Jesse Argent, owner of Havenloft Tree Nursery in PEI, turned to growing black walnuts and hazelnuts when he started the business in 2014, turning his back on a career as a mutual fund manager in favour of what he sees as a truly sustainable investment. His 8 acre home orchard was originally in corn and soy rotation. Now it is planted with mainly walnuts and hazelnuts, inter topped with elderberries, haskaps and black currants. Jesse sells seedlings and helps others to get their plantations started. He is interested in building markets for agroforestry products, and the potential is varied and great. From timber, to nut meat for vegetarian protein, to juglone extract for dye and stains, to walnut syrup there are many possibilities for agroforestry based industry. Once nut production is established, the revenue potential per acre is far greater than for annual crops.


From Farmer to Consumer

But those markets and distribution streams still need to be developed for northern nuts to become a reliable revenue option. Today most nut farmers sell directly from their farms. One start up business, Noix du nord is trying to give consumers a taste for the subtle delights of local northern nuts. Julie Parent Taillon, owner and founder of Noix du Nord in Montreal, Quebec, buys nuts from many small producers and sells them to restaurants and at Marché Angus, a farmers market in Montreal. She loves to offer tastings of black walnuts, heart nuts, butternut, and chestnuts to shoppers, pointing out the delicate hints of lemon or blueberry in various nuts. Julie hopes one day she will be able to grow her own nut trees. In the meantime, she is doing her best to communicate her passion and make sure there will be a demand for her nuts when that day comes.

Chestnut tree, Au jardin des noix. Photo by Ananda Fitzsimmons.

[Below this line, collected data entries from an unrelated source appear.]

Lemma ieee_log_pos q : 0 < q -> Ieee.log q = XReal (ln q).
Proof. intros H. unfold Ieee.log. destruct (Rlt_dec 0 q); [reflexivity|lra]. Qed.

(** What the pricer returns when the numerator of [d1] is the real [N] and
    the divisor [sigma * sqrt T] is zero. *)
Lemma ieee_degenerate cdf S D N :
  0 < S -> 0 < D ->
  let d1 := (XReal N / XReal 0)%ieee in
  let d2 := (d1 - XReal 0)%ieee in
  (XReal S * Ieee.norm_cdf cdf d1 - XReal D * Ieee.norm_cdf cdf d2)%ieee
  = (if Rlt_dec 0 N then XReal (S - D) else if Rlt_dec N 0 then XReal 0 else XNaN)
  /\
  (XReal D * Ieee.norm_cdf cdf (- d2) - XReal S * Ieee.norm_cdf cdf (- d1))%ieee
  = (if Rlt_dec 0 N then XReal 0 else if Rlt_dec N 0 then XReal (D - S) else XNaN).
Proof.
  intros HS HD d1 d2. unfold d2, d1. rewrite ieee_div_by_zero.
  destruct (Rlt_dec 0 N); [|destruct (Rlt_dec N 0)].
  - rewrite (proj1 (ieee_sub_inf_real 0)). split.
    + apply ieee_call_at_pinf; assumption.
    + simpl Ieee.neg. apply ieee_call_at_ninf; lra.
  - rewrite (proj2 (ieee_sub_inf_real 0)). split.
    + apply ieee_call_at_ninf; lra.
    + simpl Ieee.neg. apply ieee_call_at_pinf; assumption.
  - split; reflexivity.
Qed.

Lemma ln_ratio_sign S K :
  0 < S -> 0 < K ->
  (K < S -> 0 < ln (S / K)) /\ (S < K -> ln (S / K) < 0) /\ (S = K -> ln (S / K) = 0).
Proof.
  intros HS HK.
  assert (Hq : 0 < S / K) by (apply Rdiv_lt_0_compat; assumption).
  repeat split; intros H.
  - rewrite <- ln_1. apply ln_increasing; [lra|].
    apply Rmult_lt_reg_r with K; [exact HK|].
    unfold Rdiv. rewrite Rmult_assoc, Rinv_l by lra. lra.
  - rewrite <- ln_1. apply ln_increasing; [exact Hq|].
    apply Rmult_lt_reg_r with K; [exact HK|].
    unfold Rdiv. rewrite Rmult_assoc, Rinv_l by lra. lra.
  - subst. unfold Rdiv. rewrite Rinv_r by lra. apply ln_1.
Qed.

Lemma forward_moneyness S K T r :
  0 < S -> 0 < K ->
  ln (S / K) + r * T = ln (S / (K * exp (- r * T))).
Proof.
  intros HS HK.
  replace (S / (K * exp (- r * T))) with (S / K * exp (r * T)).
  - rewrite ln_mult by (try apply exp_pos; apply Rdiv_lt_0_compat; assumption).
    rewrite ln_exp. reflexivity.
  - replace (- r * T) with (- (r * T)) by ring. rewrite exp_Ropp.
    pose proof (exp_pos (r * T)). field. split; lra.
Qed.

Lemma ieee_nan_result cdf S D :
  (XReal S * Ieee.norm_cdf cdf XNaN - XReal D * Ieee.norm_cdf cdf XNaN)%ieee = XNaN.
Proof. reflexivity. Qed.

Lemma ieee_div_nan_l b : (XNaN / b)%ieee = XNaN.
Proof. reflexivity. Qed.


Lemma ieee_mul_nan_r a : (a * XNaN)%ieee = XNaN.
Proof. unfold Ieee.mul. simpl Ieee.is_nan. rewrite Bool.orb_true_r. reflexivity. Qed.

Lemma ieee_sub_nan_l b : (XNaN - b)%ieee = XNaN.
Proof. unfold Ieee.sub. destruct (Ieee.neg b); reflexivity. Qed.





(** ** A zero maturity or a zero volatility, of either sign *)

Definition zero_float (z : xfloat) : Prop := z = XReal 0 \/ z = XNegZero.

Definition special (a : xfloat) : Prop := a = XPInf \/ a = XNInf \/ a = XNaN.

(** The quotient of a non-zero real by a zero. *)
Definition quotient_by_zero (N : R) (z : xfloat) : xfloat :=
  match z with
  | XNegZero => if Rlt_dec 0 N then XNInf else XPInf
  | _ => if Rlt_dec 0 N then XPInf else XNInf
  end.

Lemma zero_float_absorb z : zero_float z -> absorb z = Finite 0.
Proof. intros [-> | ->]; reflexivity. Qed.

Lemma fit_zero_float z : zero_float z -> Fp.fit z = z.
Proof.
  intros Hz. apply fit_finite with 0; [apply zero_float_absorb; exact Hz|].
  rewrite Rabs_R0. apply overflow_threshold_pos.
Qed.

Lemma flags_zero_float args z : zero_float z -> Fp.flags args z = [].
Proof.
  intros Hz. apply flags_finite with 0; [apply zero_float_absorb; exact Hz|].
  rewrite Rabs_R0. apply overflow_threshold_pos.
Qed.

Lemma sqrt_zero_float z : zero_float z -> Fp.sqrt z = z.
Proof.
  intros [-> | ->]; [|reflexivity]. simpl. unfold Ieee.sqrt.
  destruct (Rle_dec 0 0); [|lra]. rewrite sqrt_0. reflexivity.
Qed.

Lemma mul_pos_zero_float x z : 0 < x -> zero_float z -> Ieee.mul (XReal x) z = z.
Proof.
  intros Hx [-> | ->]; unfold Ieee.mul, Ieee.signed, Ieee.zero; simpl;
    (destruct (Req_dec_T (x * 0) 0) as [_|H]; [|exfalso; apply H; ring]);
    destruct (Rlt_dec x 0); try lra; try reflexivity.
  destruct (Rlt_dec 0 0); [lra|reflexivity].
Qed.

Lemma mul_zero_float_pos z x : 0 < x -> zero_float z -> Ieee.mul z (XReal x) = z.
Proof.
  intros Hx [-> | ->]; unfold Ieee.mul, Ieee.signed, Ieee.zero; simpl;
    (destruct (Req_dec_T (0 * x) 0) as [_|H]; [|exfalso; apply H; ring]);
    destruct (Rlt_dec x 0); try lra; try reflexivity.
  destruct (Rlt_dec 0 0); [lra|reflexivity].
Qed.

Lemma div_by_zero_float a N z :
  absorb a = Finite N -> N <> 0 -> zero_float z -> Ieee.div a z = quotient_by_zero N z.
Proof.
  intros Ha HN Hz. rewrite (absorb_nonzero _ _ Ha HN).
  destruct Hz as [-> | ->]; unfold Ieee.div, quotient_by_zero; simpl;
    try (destruct (Req_dec_T 0 0); [|lra]);
    (destruct (Req_dec_T N 0); [contradiction|]);
    destruct (Rlt_dec N 0), (Rlt_dec 0 N); try lra; try reflexivity.
  destruct (Rlt_dec 0 0); [lra|reflexivity].
  destruct (Rlt_dec 0 0); [lra|reflexivity].
Qed.

Lemma div_zero_by_zero a z : absorb a = Finite 0 -> zero_float z -> Ieee.div a z = XNaN.
Proof.
  intros Ha Hz.
  assert (Ha' : zero_float a).
  { destruct a as [u| | | |]; simpl in Ha; try discriminate Ha.
    - injection Ha as ->. left. reflexivity.
    - right. reflexivity. }
  destruct Ha' as [-> | ->], Hz as [-> | ->]; unfold Ieee.div; simpl;
    try (destruct (Req_dec_T 0 0); [|lra]); reflexivity.
Qed.

Lemma quotient_by_zero_special N z : special (quotient_by_zero N z).
Proof.
  unfold special, quotient_by_zero.
  destruct z; destruct (Rlt_dec 0 N); auto.
Qed.

Lemma fit_special a : special a -> Fp.fit a = a.
Proof. intros [-> | [-> | ->]]; reflexivity. Qed.

Lemma sub_special_zero a z : special a -> zero_float z -> Ieee.sub a z = a.
Proof.
  intros [-> | [-> | ->]] [-> | ->]; unfold Ieee.sub, Ieee.neg;
    try (destruct (Req_dec_T 0 0)); reflexivity.
Qed.

Lemma special_not_real a x : special a -> absorb a = Finite x -> False.
Proof. intros [-> | [-> | ->]] H; discriminate H. Qed.

(** [d1] and [d2] when the divisor [sigma * np.sqrt(T)] is a zero: both
    are the quotient of the numerator by this zero. *)
Lemma d1_d2_float_zero_divisor (S K T r sigma n : num) (z : xfloat) w :
  numerator_float S K T r sigma w = (Value n, w) ->
  (forall w', globals w' = globals w ->
              divisor_float T sigma w' = (Value (Num NumpyFloat z), w')) ->
  zero_float z -> special (Ieee.div (num_val n) z) ->
  exists d1 d2 w1,
    d1_d2_float S K T r sigma w = (Value (d1, d2), w1) /\
    globals w1 = globals w /\
    num_val d1 = Ieee.div (num_val n) z /\ num_val d2 = Ieee.div (num_val n) z.
Proof.
  intros En Ev Hz Hsp. unfold d1_d2_float.
  rewrite (run_bind_value _ _ _ _ _ En), (run_bind_value _ _ _ _ _ (Ev w eq_refl)).
  unfold Py.truediv at 1. rewrite both_python_numpy_r by reflexivity.
  cbn [andb]. unfold Py.binary at 1. rewrite both_python_numpy_r by reflexivity.
  unfold Py.numpy_float at 1. unfold run_bind at 1. cbn [num_val].
  rewrite (fit_special _ Hsp).
  set (w1 := signal _ w).
  rewrite (run_bind_value _ _ _ _ _ (Ev w1 (signal_globals _ w))).
  unfold Py.sub, Py.binary. rewrite both_python_numpy_r by reflexivity.
  unfold Py.numpy_float at 1. unfold run_bind at 1. cbn [num_val].
  rewrite (sub_special_zero _ _ Hsp Hz), (fit_special _ Hsp).
  eexists _, _, _. split; [reflexivity|].
  split; [|split; reflexivity].
  rewrite signal_globals. unfold w1. apply signal_globals.
Qed.

(** The divisor at a zero maturity and at a zero volatility. *)
Lemma divisor_float_zero_maturity (T sigma : num) (xs : R) w :
  zero_float (num_val T) -> is_real sigma xs -> 0 < xs ->
  lookup (globals w) "np" = Some (BLibrary "numpy") ->
  divisor_float T sigma w = (Value (Num NumpyFloat (num_val T)), w).
Proof.
  intros Hz Hs Hxs Hnp. unfold divisor_float.
  rewrite (run_bind_value _ _ _ _ _ (use_library_bound _ _ _ Hnp)).
  unfold Py.np_sqrt, Py.numpy_float at 1. unfold run_bind at 1.
  rewrite (sqrt_zero_float _ Hz), (fit_zero_float _ Hz), (flags_zero_float _ _ Hz).
  cbn [signal].
  unfold Py.mul, Py.binary. rewrite both_python_numpy_r by reflexivity.
  unfold Py.numpy_float. cbn [num_val].
  assert (Hsig : num_val sigma = XReal xs) by (apply absorb_nonzero; [exact Hs|lra]).
  rewrite Hsig, (mul_pos_zero_float _ _ Hxs Hz), (fit_zero_float _ Hz),
    (flags_zero_float _ _ Hz).
  reflexivity.
Qed.

Lemma divisor_float_zero_volatility (T sigma : num) (xT : R) w :
  zero_float (num_val sigma) -> is_real T xT -> / 2 ^ 100 <= xT <= 2 ^ 100 ->
  lookup (globals w) "np" = Some (BLibrary "numpy") ->
  divisor_float T sigma w = (Value (Num NumpyFloat (num_val sigma)), w).
Proof.
  intros Hz HT HxT Hnp. unfold divisor_float.
  rewrite (run_bind_value _ _ _ _ _ (use_library_bound _ _ _ Hnp)).
  pose proof (inv_pow2_pos 100) as Hi.
  assert (HT0 : 0 < xT) by lra.
  destruct (sqrt_bound_pow2 50 xT HxT) as [Hq1 Hq2].
  pose proof (inv_pow2_pos 50) as Hi'.
  assert (Hq0 : 0 < sqrt xT) by lra.
  assert (Hsq : absorb (Fp.sqrt (num_val T)) = Finite (sqrt xT))
    by (apply absorb_sqrt; [exact HT|lra]).
  assert (Hr : Rabs (sqrt xT) < overflow_threshold).
  { apply below_threshold with 50%nat; [apply bound_pos; lra|lia]. }
  unfold Py.np_sqrt, Py.numpy_float at 1. unfold run_bind at 1.
  rewrite (fit_finite _ _ Hsq Hr), (flags_finite _ _ _ Hsq Hr). cbn [signal].
  unfold Py.mul, Py.binary. rewrite both_python_numpy_r by reflexivity.
  unfold Py.numpy_float. cbn [num_val].
  rewrite (absorb_nonzero _ _ Hsq) by lra.
  rewrite (mul_zero_float_pos _ _ Hq0 Hz), (fit_zero_float _ Hz),
    (flags_zero_float _ _ Hz).
  reflexivity.
Qed.

(** [norm.cdf] at the infinities. *)
Definition weight (a : xfloat) : R :=
  match a with
  | XPInf => 1
  | _ => 0
  end.

Lemma cdf_infinite cdf a :
  a = XPInf \/ a = XNInf ->
  absorb (Ieee.norm_cdf cdf a) = Finite (weight a) /\
  absorb (Ieee.norm_cdf cdf (Ieee.neg a)) = Finite (1 - weight a).
Proof.
  intros [-> | ->]; simpl; split; f_equal; ring.
Qed.

Lemma weight_bound a : Rabs (weight a) <= 1 /\ Rabs (1 - weight a) <= 1.
Proof.
  destruct a; simpl; rewrite ?Rminus_0_r, ?Rabs_R0, ?Rabs_R1;
    try (replace (1 - 1) with 0 by ring; rewrite Rabs_R0); lra.
Qed.

Section PriceAtEdge.

Variable cdf : R -> R.
Variables xS xK xT xr : R.
Hypothesis HS : Rabs xS <= 2 ^ 500.
Hypothesis HK : Rabs xK <= 2 ^ 500.
Hypothesis Hrt : Rabs (xr * xT) <= 300.

(** The prices when [d1] and [d2] are the same infinity. *)
Lemma price_float_at_infinity (S K T r sigma d1 d2 : num) (a : xfloat) w w1 :
  is_real S xS -> is_real K xK -> is_real T xT -> is_real r xr ->
  d1_d2_float S K T r sigma w = (Value (d1, d2), w1) ->
  num_val d1 = a -> num_val d2 = a -> a = XPInf \/ a = XNInf ->
  lookup (globals w1) "np" = Some (BLibrary "numpy") ->
  lookup (globals w1) "norm" = Some (BLibrary "scipy.stats.norm") ->
  exists c p,
    fst (black_scholes_float cdf S K T r sigma "call" w) = Value c /\
    fst (black_scholes_float cdf S K T r sigma "put" w) = Value p /\
    is_real c (weight a * (xS - xK * exp (- xr * xT))) /\
    is_real p ((1 - weight a) * (xK * exp (- xr * xT) - xS)).
Proof.
  intros HS' HK' HT' Hr' Ed Hd1 Hd2 Ha Hnp Hnorm.
  destruct (cdf_infinite cdf a Ha) as [Hw Hw'].
  destruct (weight_bound a) as [Hb Hb'].
  destruct (price_float_call cdf xS xK xT xr HS HK Hrt S K T r sigma d1 d2
              (weight a) (weight a) w w1 HS' HK' HT' Hr' Ed)
    as (c & Ec & Hc); try assumption; try (rewrite ?Hd1, ?Hd2; exact Hw).
  destruct (price_float_put cdf xS xK xT xr HS HK Hrt S K T r sigma d1 d2
              (1 - weight a) (1 - weight a) w w1 HS' HK' HT' Hr' Ed)
    as (p & Ep & Hp); try assumption; try (rewrite ?Hd1, ?Hd2; exact Hw').
  exists c, p. rewrite Ec, Ep. split; [reflexivity|]. split; [reflexivity|].
  split; [apply is_real_eq with (1 := Hc)|apply is_real_eq with (1 := Hp)]; ring.
Qed.
Lemma sim_make_fillstyles n0 prefix names suffixes colors edgecolors edgewidths
    fillalphas kwargs :
  plain_map kwargs →
  sim n0 same
    (make_fillstyles prefix names suffixes colors edgecolors edgewidths fillalphas
       (Some ns1) kwargs)
    (make_fillstyles prefix names suffixes colors edgecolors edgewidths fillalphas
       (Some ns2) kwargs).
Proof.
  intros Hkwargs. unfold make_fillstyles. simpl default.
  eapply sim_bind; [apply sim_prepare_style_names|]. intros n1 _ _ _ _.
  eapply sim_bind.
  { apply sim_for_each. intros [suffix|] n _; [apply sim_prepare_category|by apply sim_ret]. }
  intros n2 _ _ _ _.
  apply sim_for_range. intros k n _.
  apply sim_bind_lift. intros name _.
  eapply sim_bind; [apply sim_add_style_name|]. intros n3 _ _ _ _.
  apply sim_for_each. intros [j [suffix|]] n' _; simpl; [|by apply sim_ret].
  do 4 (apply sim_bind_lift; intros ? _).
  apply sim_bind_lift. intros d Hd.
  apply sim_new_dict. by eapply fill_dict_plain.
Qed.

Lemma sim_plot_styles n0 names colors dashes markers lwthick lwthin markerlarge
    markersmall mec mew fillalpha :
  Forall plain_marker markers →
  sim n0 same
    (plot_styles names colors dashes markers lwthick lwthin markerlarge markersmall
       mec mew fillalpha (Some ns1))
    (plot_styles names colors dashes markers lwthick lwthin markerlarge markersmall
       mec mew fillalpha (Some ns2)).
Proof.
  intros Hmarkers. unfold plot_styles. simpl default.
  assert (Forall plain_marker [MPair (VStr "o") (num_of_Z 1)]) as Hcircle
    by (by repeat (constructor; [by apply plain_marker_pair|])).
  eapply sim_bind; [by apply sim_make_linepointstyles|]. intros n1 _ _ _ _.
  eapply sim_bind; [by apply sim_make_linepointstyles|]. intros n2 _ _ _ _.
  eapply sim_bind; [by apply sim_make_linepointstyles|]. intros n3 _ _ _ _.
  by apply sim_make_fillstyles.
Qed.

Today most of our vegetarian protein options are based on annual crops like soy bean and peas, crops which have shallow roots and generally involve tilling the field. Imagine if we could supply a significant portion of our protein needs from hardy perennials requiring no tilling, little maintenance and, once established, giving bountiful harvests? We are still a ways off from this being a reality but a growing number of pioneers are blazing the pathway for a more sustainable perennial agriculture and changing what is on our plates.